In the Operations Research course, the concept of Network Modelling is essential to generate alternative solutions to problems that lead to minimizing costs and optimizing resources.

In this course, a network is understood as a relation of two types of elements called nodes and arcs, so the arc has a node at each of its ends. Nodes and arcs interactions can symbolize trajectories from one place to another, up to the sequence in which the activities of a project must be executed for its realization.

According to Pearl [1988], the networks are used in different applications such as medicine, science and economics. They provide a compact way of representing knowledge and flexible methods of reasoning.

This method is based on probabilistic theories-capable of predicting the value of unobserved variables and explaining the observed ones ^[2]

Based on an analysis carried out in the last academic year of the Operations Research course, it can be seen unfavorable results in 44% of activities evaluated in the Network Modelling topic.

Moreover, it has been shown that not all instructors make appropriate use of the Information and Communication Technologies (ICT) as well as the specialized software for the course. This statement is based on a survey of 6 teachers shown Table 1, which indicates that two out of six instructors do not use any software; whereas, only three teachers use some of the required software.

Table 1 Use of ICT for teachers that guide operations research course. 

In relation to what has been mentioned above, it is clear that the introduction of Information and Communication Technologies is in most cases produced with difficulty because of the professors' lack of interest to face a generational change. Likewise, the trend in traditional methodology is reinforced in the Operations Research course, where students receive the contents that are transmitted by the professor, and a given notion of discipline makes the students more receptive of the information.
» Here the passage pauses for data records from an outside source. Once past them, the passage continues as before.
(** * Fiducial selection (pygsti/algorithms/fiducialselection.py)

    A shallow embedding of the fiducial-selection module of pyGSTi and the
    properties its specification states about it.

    Conventions of the embedding.
    - Python floats are IEEE binary64 numbers: Rocq's primitive [float], with
      its comparisons ([<?], [<=?], [=?] are false on NaN) and arithmetic.
    - A numpy 2-d array is a list of rows; a 1-d array is a list.
    - A weight vector (an array of 0/1 integers, or of 0.0/1.0 floats in the
      fixed-size search) is a [list bool]; [true] is 1.  Every weight vector
      the module builds has entries in {0,1}: [initialWeights] is coerced
      (`1 if x else 0`), the default is all ones, a neighbour toggles one
      entry between 0 and 1 and the rows of [build_bitvec_mx] are 0/1.
    - Exceptions are values of [exn]; a computation that may raise returns
      a [res].  The optimizer runs in a state monad over its score
      dictionary and the sequence of events it emits. *)

From Stdlib Require Import ZArith List Bool Lia Floats Uint63 String.
From stdpp Require Import base option list gmap strings sorting.

Set Warnings "-inexact-float".
Local Open Scope Z_scope.
Local Open Scope list_scope.

(** ** Exceptions and results *)

Inductive exn : Type :=
| ValueError (msg : string)
| PyException (msg : string)
| IndexError
| KeyError
| AssertionError
| RecursionError
| UnboundLocalError
| TypeError.

Inductive res (A : Type) : Type :=
| Ok (a : A)
| Raise (e : exn).
Arguments Ok {A} a.
Arguments Raise {A} e.

Definition rbind {A B} (r : res A) (k : A -> res B) : res B :=
  match r with
  | Ok a => k a
  | Raise e => Raise e
  end.

Notation "'try' x <- r ; k" := (rbind r (fun x => k))
  (at level 60, x pattern, r at next level, right associativity).

Definition is_ok {A} (r : res A) : bool :=
  match r with Ok _ => true | Raise _ => false end.

(** [for x in xs: acc = body(acc, x)] where the body may raise. *)
Fixpoint rfold {A B} (body : A -> B -> res A) (xs : list B) (acc : A) : res A :=
  match xs with
  | [] => Ok acc
  | x :: xs' => try acc' <- body acc x; rfold body xs' acc'
  end.

Fixpoint rmap {A B} (f : A -> res B) (xs : list A) : res (list B) :=
  match xs with
  | [] => Ok []
  | x :: xs' => try y <- f x; try ys <- rmap f xs'; Ok (y :: ys)
  end.

(** ** Floats *)

Definition float_of_nat (n : nat) : float := of_uint63 (Uint63.of_Z (Z.of_nat n)).

(** [numpy.isinf] *)
Definition isinf (x : float) : bool := is_infinity x.

(** The sentinel the scorer substitutes for a non-positive or infinite score. *)
Definition reject_score : float := 1e10%float.

(** The tie tolerance of the fixed-size search, the literal [1e-8]. *)
Definition tie_tol : float := 1e-8%float.

(** Python's truth value of a float: [x != 0.0] (so NaN is true). *)
Definition float_truthy (x : float) : bool := negb (x =? 0)%float.

(** ** Vectors and matrices (the numpy collaborator) *)

Definition vec := list float.
Definition matrix := list (list float).

(** [numpy.dot] on two 1-d arrays, accumulated left to right. *)
Definition dotv (u v : vec) : float :=
  fold_left (fun acc p => (acc + fst p * snd p)%float) (combine u v) 0%float.

(** [numpy.dot(M, v)] for a 2-d [M] and a column [v], read back as a 1-d array. *)
Definition matvec (m : matrix) (v : vec) : vec := map (fun row => dotv row v) m.

Definition column (m : matrix) (j : nat) : vec := map (fun row => nth j row 0%float) m.

(** [numpy.dot(v.T, M)[0]] for a column [v] and a [d] x [d] matrix. *)
Definition vecmat (d : nat) (v : vec) (m : matrix) : vec :=
  map (fun j => dotv v (column m j)) (seq 0 d).

(** [numpy.dot(M, M.T)] *)
Definition gram (m : matrix) : matrix := map (fun r => map (fun r' => dotv r r') m) m.

(** The [d] x [length cols] array whose column [j] is [cols[j]]: what
    [numpy.zeros([d, numFid])] holds after [outputMat[:,j] = cols[j]] for
    every [j]. *)
Definition mx_of_columns (d : nat) (cols : list vec) : matrix :=
  map (fun r => map (fun c => nth r c 0%float) cols) (seq 0 d).

(** The [d]-row array made of the given blocks side by side: what
    [numpy.zeros([d, k * numMxs])] holds after the blocks are assigned to
    consecutive column ranges of width [k]. *)
Definition hconcat (d : nat) (blocks : list matrix) : matrix :=
  map (fun r => concat (map (fun b => nth r b []) blocks)) (seq 0 d).

(** The symmetric eigenvalue solver, [numpy.linalg.eigvalsh]: an external
    collaborator, kept abstract. *)
Class LinAlg := { eigvalsh : matrix -> list float }.

(** ** The gate set model *)

Definition gatestring := list string.

Record GateSet := {
  get_dimension : nat;
  preps : list vec;                 (* list(gs.preps.values()) *)
  effects : list vec;               (* list(gs.effects.values()) *)
  gates : list string;              (* the labels of gs.gates, in order *)
  product : gatestring -> matrix    (* gs.product *)
}.

(** ** make_prep_mxs, make_meas_mxs *)

Definition make_prep_mxs (gs : GateSet) (prepFidList : list gatestring) : list matrix :=
  let dimRho := get_dimension gs in
  map (fun rho =>
         mx_of_columns dimRho
           (map (fun prepFid => matvec (product gs prepFid) rho) prepFidList))
      (preps gs).

Definition make_meas_mxs (gs : GateSet) (prepMeasList : list gatestring) : list matrix :=
  let dimE := get_dimension gs in
  map (fun E =>
         mx_of_columns dimE
           (map (fun measFid => vecmat dimE E (product gs measFid)) prepMeasList))
      (effects gs).

(** ** scoring.list_score *)

Inductive score_func := score_all | score_worst.

(** Python's [min] over a sequence: the first element unless a later one
    compares smaller. *)
Definition fmin (a b : float) : float := if (b <? a)%float then b else a.

(** Modelled from the spec: [pygsti.algorithms.scoring.list_score] is not in
    the sources at hand.  The specification gives it as: [all] is the sum of
    the reciprocals of all eigenvalues (an eigenvalue of 0 contributes
    +infinity), [worst] is the reciprocal of the smallest eigenvalue. *)
Definition list_score (input_array : list float) (scoreFunc : score_func) : float :=
  match scoreFunc with
  | score_all => fold_left (fun acc x => (acc + 1 / x)%float) input_array 0%float
  | score_worst =>
      match input_array with
      | [] => nan
      | x :: rest => (1 / fold_left fmin rest x)%float
      end
  end.

(** ** test_fiducial_list *)

Section Scoring.
Context `{LinAlg}.

(** [prepOrMeas == mode], for a [prepOrMeas] that is [None] or a string. *)
Definition mode_is (prepOrMeas : option string) (mode : string) : bool :=
  match prepOrMeas with
  | Some s => String.eqb s mode
  | None => false
  end.

(** The [if prepOrMeas == 'prep': ... elif prepOrMeas == 'meas': ... else:
    raise ...] that both functions open with. *)
Definition fid_arrays (gs : GateSet) (fidList : list gatestring)
    (prepOrMeas : option string) (bad_mode : exn) : res (list matrix) :=
  if mode_is prepOrMeas "prep" then Ok (make_prep_mxs gs fidList)
  else if mode_is prepOrMeas "meas" then Ok (make_meas_mxs gs fidList)
  else Raise bad_mode.

Definition invalid_mode : exn := ValueError "Invalid value for prepOrMeas (must be prep or meas)!".

(** The verdict of the final [if] of [test_fiducial_list]. *)
Definition test_verdict (score threshold : float) : bool :=
  if ((score <=? 0)%float || isinf score) || (threshold <? score)%float
  then false else true.

(** [test_fiducial_list(gateset, fidList, prepOrMeas, scoreFunc,
    returnAll=True, threshold)]: the triple (testResult, spectrum, score). *)
Definition test_fiducial_list (gs : GateSet) (fidList : list gatestring)
    (prepOrMeas : option string) (scoreFunc : score_func) (threshold : float)
    : res (bool * list float * float) :=
  let dimRho := get_dimension gs in
  try fidArrayList <- fid_arrays gs fidList prepOrMeas invalid_mode;
  let numFids := length fidList in
  let scoreMx := hconcat dimRho fidArrayList in
  let scoreSqMx := gram scoreMx in
  let spectrum := eigvalsh scoreSqMx in
  let score := (float_of_nat numFids * list_score (map abs spectrum) scoreFunc)%float in
  Ok (test_verdict score threshold, spectrum, score).

End Scoring.

(** ** build_bitvec_mx *)

(** [range(lo, hi)] *)
Definition range (lo hi : Z) : list Z :=
  map (fun j => lo + Z.of_nat j) (seq 0 (Z.to_nat (hi - lo))).

Fixpoint choose (n k : nat) : nat :=
  match k, n with
  | O, _ => 1
  | S _, O => 0
  | S k', S n' => choose n' k' + choose n' k
  end.

(** Modelled from the spec: the binomial-coefficient collaborator
    ([scipy.special.binom], read through [int(...)]) on integer arguments:
    C(n,k) for 0 <= k <= n and 0 elsewhere. *)
Definition binom (n k : Z) : Z :=
  if (0 <=? k) && (k <=? n) then Z.of_nat (choose (Z.to_nat n) (Z.to_nat k)) else 0.

Definition bitmx := list (list bool).

(** A numpy index into an axis of length [len]: negative indices count from
    the end, anything outside [-len, len) is an IndexError. *)
Definition np_index (len : nat) (i : Z) : res nat :=
  if (0 <=? i) && (i <? Z.of_nat len) then Ok (Z.to_nat i)
  else if (- Z.of_nat len <=? i) && (i <? 0) then Ok (Z.to_nat (Z.of_nat len + i))
  else Raise IndexError.

(** [bitVecMx[counter][[locs]] = 1] *)
Definition set_row_bits (mx : bitmx) (counter : nat) (locs : list Z) : res bitmx :=
  match mx !! counter with
  | None => Raise IndexError
  | Some row =>
      try idx <- rmap (np_index (length row)) locs;
      Ok (<[counter := fold_left (fun r j => <[j := true]> r) idx row]> mx)
  end.

(** The nested [build_mx].  [bitVecMx] is the enclosing function's array,
    written in place, and travels with [counter]; [fuel] is the number of
    nested calls the interpreter still allows before it raises
    RecursionError. *)
Fixpoint build_mx (fuel : nat) (k diff : Z) (previous_bit_locs : list Z) (i : Z)
    (st : bitmx * nat) : res (bitmx * nat) :=
  match fuel with
  | O => Raise RecursionError
  | S fuel' =>
      if i =? 0 then
        try mx' <- set_row_bits (fst st) (snd st) previous_bit_locs;
        Ok (mx', S (snd st))
      else
        let subK := k - i in
        match last previous_bit_locs with
        | None => Raise IndexError
        | Some last_bit_loc =>
            rfold (fun st' bit_loc =>
                     build_mx fuel' k diff (previous_bit_locs ++ [bit_loc]) (i - 1) st')
                  (range (1 + last_bit_loc) (diff + subK + 1)) st
        end
  end.

Definition build_bitvec_mx (reclimit : nat) (n k : Z) : res bitmx :=
  if n <? 0 then Raise (ValueError "negative dimensions are not allowed") else
  let bitVecMx := replicate (Z.to_nat (binom n k)) (replicate (Z.to_nat n) false) in
  let diff := n - k in
  try st <- rfold (fun st bit_loc_0 => build_mx reclimit k diff [bit_loc_0] (k - 1) st)
                  (range 0 (diff + 1)) (bitVecMx, 0%nat);
  Ok (fst st).

(** ** optimize_integer_fiducials_slack *)

(** What the optimizer writes and the work it does, in order.  Formatted
    numbers are kept as data. *)
Inductive event : Type :=
| Printed (line : string)                   (* print(line) *)
| Logged (line : string)                    (* printer.log(line) *)
| Warned (line : string)                    (* printer.warning(line) *)
| TestedList (fids : list gatestring)       (* test_fiducial_list scored fids *)
| BuiltMatrices                             (* make_prep_mxs / make_meas_mxs ran *)
| Scored (wts : list bool)                  (* compute_score decomposed the score matrix of wts *)
| FoundBetter (nFids : nat) (score : float) (* "Found better neighbor: nFids = %d score = %g" *)
| Relaxing (score relaxed : float)          (* "No better neighbor. Relaxing score w/slack: %g => %g" *)
| LoggedScore (score : float)               (* "score = %s" *)
| LoggedWeights (weights : list bool)       (* "weights = %s" *)
| LoggedL1 (nFids : nat).                   (* "L1(weights) = %s" *)

Record ostate := {
  scoreD : gmap (list bool) float;
  events : list event
}.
According to ^[3] there must be a strong connection between innovation and ICT in the education system, aimed at a real methodology renewal process which influences learning, and performance of students. This makes it necessary for professors to acquire abilities in the area of information technology and continuous training, which widens the range of strategies to improve teaching performance ^[4].

However, the integration of these technologies in the basic processes of universities in Colombia, is shown every day as an innovative tool in the transmission of new knowledge and as responses to the demands of knowledge societies and changes in today's society.
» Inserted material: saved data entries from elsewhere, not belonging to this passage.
(** C8. Every number [parseValues] returns is at least zero, and a part
    that begins with ["-"] is taken for a range whose start bound is the
    empty text, which is not a number: it adds nothing. *)
Theorem parseValues_nonneg :
  (forall capacity fuel input vs,
      parseValues capacity fuel input = Done vs -> Forall nonneg vs)
  /\ (forall capacity fuel rest result,
        includes (hyphen :: rest) hyphen = true
        /\ isNaN (fst (fst (parseRange (hyphen :: rest)))) = true
        /\ parsePart capacity fuel (hyphen :: rest) result = Done result).
Proof.
  split.
  - intros capacity fuel input vs H. unfold parseValues in H.
    eapply parseParts_nonneg; [|exact H]. constructor.
  - intros capacity fuel rest result.
    unfold parsePart, parseRange. cbn.
    destruct (split colon rest); cbn; auto.
Qed.

Lemma parseValues_nonneg_witness :
  Forall nonneg (map of_Z [1; 2; 3; 4; 5]%Z).
Proof.
  exact (proj1 parseValues_nonneg 100%N 6 (str "1-5") _ eq_refl).
Defined.

(** C10. A part without ["-"] is read by [parseFloat]: ["7.5"] gives the
    one value 7.5, which lies strictly between 7 and 8; ["7abc"] gives 7;
    and such a part pushes exactly the value [parseFloat] reads when it
    has a numeric prefix, and adds nothing otherwise. *)
Theorem literal_segments :
  returns 1 (fun capacity fuel => parseValues capacity fuel (str "7.5"))
    [seven_and_a_half]
  /\ gtb seven_and_a_half (of_Z 7) = true
  /\ gtb (of_Z 8) seven_and_a_half = true
  /\ returns 1 (fun capacity fuel => parseValues capacity fuel (str "7abc"))
       [of_Z 7]
  /\ (forall capacity fuel part result,
        includes part hyphen = false ->
        parsePart capacity fuel part result
        = if numericPrefix part
          then push capacity result (parseFloat part)
          else Done result).
Proof.
  split; [apply (parseValues_returns _ 0); reflexivity|].
  split; [reflexivity|].
  split; [reflexivity|].
  split; [apply (parseValues_returns _ 0); reflexivity|].
  intros capacity fuel part result H. unfold parsePart.
  rewrite H, parseFloat_NaN, negb_involutive. reflexivity.
Qed.
(** * Private state resolution in xdchain: the Default and Multiple managers

    Shallow embedding of [core/default_psm.go], of the Multiple-strategy
    manager of package [core] and of the TOML methods of
    [istanbul.ProposerPolicy], with the properties of the private state
    manager contract stated over them.

    Conventions.
    - A Go method with a pointer receiver that returns [(T, error)] is a
      function into [result T]; a method that returns only [error] yields
      [option error], [None] standing for [nil].
    - Methods that go through the database or the trie cache are written in
      state-passing style over the manager: they return the manager as it is
      after the call next to the Go result.
    - Go maps are [gmap]s.  Iteration over a map ([for k := range m]) is not a
      function of the map: the language leaves the order open, so it is a
      relation between the map and the key sequences a run may see. *)

From Stdlib Require Import String Ascii NArith List DecimalString DecimalN.
From Stdlib.Strings Require Import Byte.
From stdpp Require Import base option list gmap strings fin_maps.

Local Open Scope string_scope.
Table 2 Displays corresponding to each group. 

Such is the case of the Universidad de los Andes, where through its postgraduate academic programs, researches and projects, pedagogical practices incorporate the support of educational innovations with ICTs with learning environments that strengthen teaching and learning processes ^[5].

Other Universities such as Universidad Javeriana, Universidad Abierta a Distancia, position ICTs as tools for stimulating high-level cognitive processes in actions of analysis, synthesis and evaluation of knowledge, where students are not passive entities to the process, but active to it, managing to create artefacts and integrate them with different languages (audio, video, image, text, multimedia).

Such education practices raise these questions: how meaningful is the students' learning? and: How can one offer to teach proposals that can be more satisfying and pleasant? Meaningful learning makes it possible for students to connect with the world, to give solutions to problems of different kinds, to renew knowledge and to find a purpose for learning and for what is being done ^[6].

David Paul Ausbel ^[7] states that meaningful learning implies that students are able to make connections among concepts and to give them meaning from the conceptual structure that they have. ^[8], there must be two fundamental conditions: Attitude to learn in a meaningful way and the presentation of a potentially meaningful material.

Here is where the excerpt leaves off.